Cybersecurity

You can travel but you can’t hide

Trouble on your business trip is only a click away, says Thomas Parenty

Keeping sensitive information safe during business travel used to be simple. Handcuff a briefcase to your wrist, wear a dark suit and sunglasses, and have a healthy supply of exploding pens and invisible ink.

Today, with cybersecurity top of mind, the savvy business traveler is advised to carry a burner phone, use a loaner laptop, avoid email or Wi-Fi, and not carry a mobile phone into meetings.
The advice could very well include saving money on the plane ticket and not going at all. Yes, the risks are real and significant, but should you wish to do anything remotely productive while traveling, they are also unavoidable.

All a cyber attack does is exploit known risks – risks for which there are known countermeasures. If you go out in a rainstorm without a coat or umbrella you’ll get wet. However, with a few simple tools you can go outside without looking like a drenched cat. The same principle applies to cybersecurity.

The first lesson is that you can’t trust the network. All email and web browsing can be intercepted by anyone in the vicinity of an airport lounge or café where you use Wi-Fi. Your hotel can access any communication channeled through its network, and anything you’ve sent or downloaded on a local data plan is equally accessible. Your emails back to HQ might not be of as much interest as a world leader’s, but still, you have some pretty valuable secrets, right?

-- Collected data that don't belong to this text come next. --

(* ===== verification/Net.v ===== *)
(** * IP addresses as text (std's [FromStr] for [Ipv4Addr], [Ipv6Addr], [IpAddr])

    std's parser is a cursor over the bytes: each reader returns the value and
    the rest of the text, or [None] with nothing consumed.  An address is its
    value, 32 or 128 bits wide. *)

From Stdlib Require Import Ascii String NArith Lia.
From stdpp Require Import base option strings list numbers pretty.
From S2P Require Import Prelude.

(** [char::to_digit]. *)
Definition to_digit (radix : N) (c : ascii) : option N :=
  let n := char_code c in
  let d := if is_ascii_digit c then Some (n - 48)%N
           else if ((97 <=? n) && (n <=? 122))%N then Some (n - 87)%N
           else if ((65 <=? n) && (n <=? 90))%N then Some (n - 55)%N
           else None in
  match d with Some d => if (d <? radix)%N then Some d else None | None => None end.

(** The digit loop of [read_number]: at most [left] further digits, without
    exceeding [max]; the result, the count of digits and the rest. *)
Fixpoint read_digits (radix max : N) (left : nat) (acc : N) (count : nat) (s : string)
    : option (N * nat * string) :=
  match s with
  | EmptyString => Some (acc, count, s)
  | String c s' =>
      match to_digit radix c with
      | None => Some (acc, count, s)
      | Some d =>
          if (max <? acc * radix + d)%N then None
          else
            match left with
            | O => None
            | S left' => read_digits radix max left' (acc * radix + d) (S count) s'
            end
      end
  end.

Definition read_number (radix max : N) (max_digits : nat) (allow_zero_prefix : bool) (s : string)
    : option (N * string) :=
  '(n, count, rest) ← read_digits radix max max_digits 0 0 s;
  if Nat.eqb count 0 then None
  else if negb allow_zero_prefix && starts_with s "0" && Nat.ltb 1 count then None
  else Some (n, rest).

Definition read_given_char (c : ascii) (s : string) : option string :=
  match s with
  | String c' s' => if Ascii.eqb c c' then Some s' else None
  | EmptyString => None
  end.

Definition read_separator {A} (sep : ascii) (index : nat) (inner : string -> option (A * string))
    (s : string) : option (A * string) :=
  match index with
  | O => inner s
  | S _ => s' ← read_given_char sep s; inner s'
  end.

Definition read_octet (index : nat) : string -> option (N * string) :=
  read_separator "." index (read_number 10 255 3 false).

Definition read_ipv4_addr (s : string) : option (N * string) :=
  '(a, s) ← read_octet 0 s;
  '(b, s) ← read_octet 1 s;
  '(c, s) ← read_octet 2 s;
  '(d, s) ← read_octet 3 s;
  Some (((a * 256 + b) * 256 + c) * 256 + d, s)%N.

(** [read_groups] over a slice of [i + left] groups, [i] of them read. *)
Fixpoint read_groups (left i : nat) (s : string) : list N * bool * string :=
  match left with
  | O => ([], false, s)
  | S left' =>
      match (if Nat.ltb 0 left' then read_separator ":" i read_ipv4_addr s else None) with
      | Some (v4, s') => ([v4 / 65536; v4 mod 65536]%N, true, s')
      | None =>
          match read_separator ":" i (read_number 16 65535 4 true) s with
          | None => ([], false, s)
          | Some (g, s') =>
              let '(gs, v4, rest) := read_groups left' (S i) s' in (g :: gs, v4, rest)
          end
      end
  end.

Definition groups_value (gs : list N) : N := foldl (fun acc g => acc * 65536 + g)%N 0%N gs.

Definition read_ipv6_addr (s : string) : option (N * string) :=
  let '(head, head_ipv4, s) := read_groups 8 0 s in
  if Nat.eqb (length head) 8 then Some (groups_value head, s)
  else if head_ipv4 then None
  else
    s ← read_given_char ":" s;
    s ← read_given_char ":" s;
    let '(tail, _, s) := read_groups (7 - length head) 0 s in
    Some (groups_value (head ++ replicate (8 - length head - length tail) 0%N ++ tail), s).

(** [parse_with]: the whole text must be read. *)
Definition parse_whole {A} (inner : string -> option (A * string)) (s : string) : option A :=
  '(a, rest) ← inner s; if str_is_empty rest then Some a else None.

Definition parse_ipv4 (s : string) : option N :=
  if Nat.ltb 15 (String.length s) then None else parse_whole read_ipv4_addr s.

Definition parse_ipv6 (s : string) : option N := parse_whole read_ipv6_addr s.

(** [IpAddr]: the left value is an IPv4 address, the right one an IPv6 address. *)
Definition read_ip_addr (s : string) : option ((N + N) * string) :=
  match read_ipv4_addr s with
  | Some (a, rest) => Some (inl a, rest)
  | None => '(a, rest) ← read_ipv6_addr s; Some (inr a, rest)
  end.

Definition parse_ip (s : string) : option (N + N) := parse_whole read_ip_addr s.

(** ** Checks against std *)

Lemma parse_ip_samples :
  parse_ipv4 "127.0.0.1" = Some 2130706433%N /\ parse_ipv4 "127.0.0.01" = None /\
  parse_ipv4 "256.0.0.1" = None /\ parse_ipv4 "1.2.3" = None /\ parse_ipv4 "1.2.3.4 " = None /\
  parse_ipv6 "::1" = Some 1%N /\ parse_ipv6 "::" = Some 0%N /\
  parse_ipv6 "1:2:3:4:5:6:7:8" = Some 5192455318486707404433266433261576%N /\
  parse_ipv6 "::ffff:1.2.3.4" = Some 281470698652420%N /\ parse_ipv6 "1::2::3" = None /\
  parse_ipv6 "12345::" = None /\ parse_ipv6 "1:2:3:4:5:6:7::" = Some 5192455318486707404433266433261568%N /\
  parse_ip "fe80::1%eth0" = None.
Proof. vm_compute. done. Qed.
(* ===== verification/Acl.v ===== *)
(** * Access control (src/proxy/src/acl.rs, acl_config.rs, acl_api.rs)

    The ACL engine: rules sorted by decreasing priority with a cache of
    compiled regular expressions, the decision procedure [check_access], the
    copy-on-write handle [AclEngineHandle], and the REST handlers that edit
    the rules at run time.

    The [regex] crate is a parameter ([RegexEngine]).  A panic of the source
    is the value [None]. *)

From Stdlib Require Import Ascii String NArith Lia Sorting.Sorted Sorting.Permutation.
From stdpp Require Import base option gmap sets strings pretty numbers list.
From S2P Require Import Prelude.

(** ** Time windows and group names *)

Definition minutes_since_midnight (hour minute : N) : N := hour * 60 + minute.

Definition parse_hhmm (value : string) : option N :=
  '(hour, minute) ← split_once ":" value;
  hour ← parse_u32 (trim hour);
  minute ← parse_u32 (trim minute);
  if ((23 <? hour) || (59 <? minute))%N then None
  else Some (minutes_since_midnight hour minute).

Definition time_in_window (start end_ : string) (now : N) : bool :=
  match parse_hhmm start with
  | None => false
  | Some start_min =>
      match parse_hhmm end_ with
      | None => false
      | Some end_min =>
          if (start_min <=? end_min)%N
          then ((start_min <=? now) && (now <=? end_min))%N
          else ((start_min <=? now) || (now <=? end_min))%N
      end
  end.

Use a virtual private network (VPN). This can be either a business VPN tied to your corporate network or a personal one that connects to a server in the country of your choice. Added bonus: you can bypass any local bans of sites such as Facebook, YouTube and Netflix.

Similarly, every phone call and text that you send will go through networks that can be monitored. Encryption may provide the answer. FaceTime and WhatsApp are encrypted by default. Alternatives include Silent Circle and Open Whisper Systems.

For those who are gifted at leaving phones on airplanes or laptops in hotels, talk to your IT department about enabling whole-disk encryption on your hardware. It will render your information gibberish should someone copy it. For the increasingly paranoid, ask them to set a “BIOS” password – this will bolster the security of your operating system.

Think a nation state might be after you? Use a laptop with a bad maintenance rating. The harder it is to fix, the harder it is to put an evil chip into it. 

In addition to having anti-virus software, update your software before your trip and don’t install any updates while you’re on the road. They can make you vulnerable.

Another threat is malicious software. Once on your device it can do whatever it likes, stealing or destroying your information, or surreptitiously turning on the camera and microphone. As a last resort, don’t do anything in front of your devices you wouldn’t want a cyber attacker to witness. It’s probably best to leave the handcuffs at home, or at the very least, on the briefcase.

A veteran of the US National Security Agency, Thomas Parenty runs a consultancy advising global businesses on information security.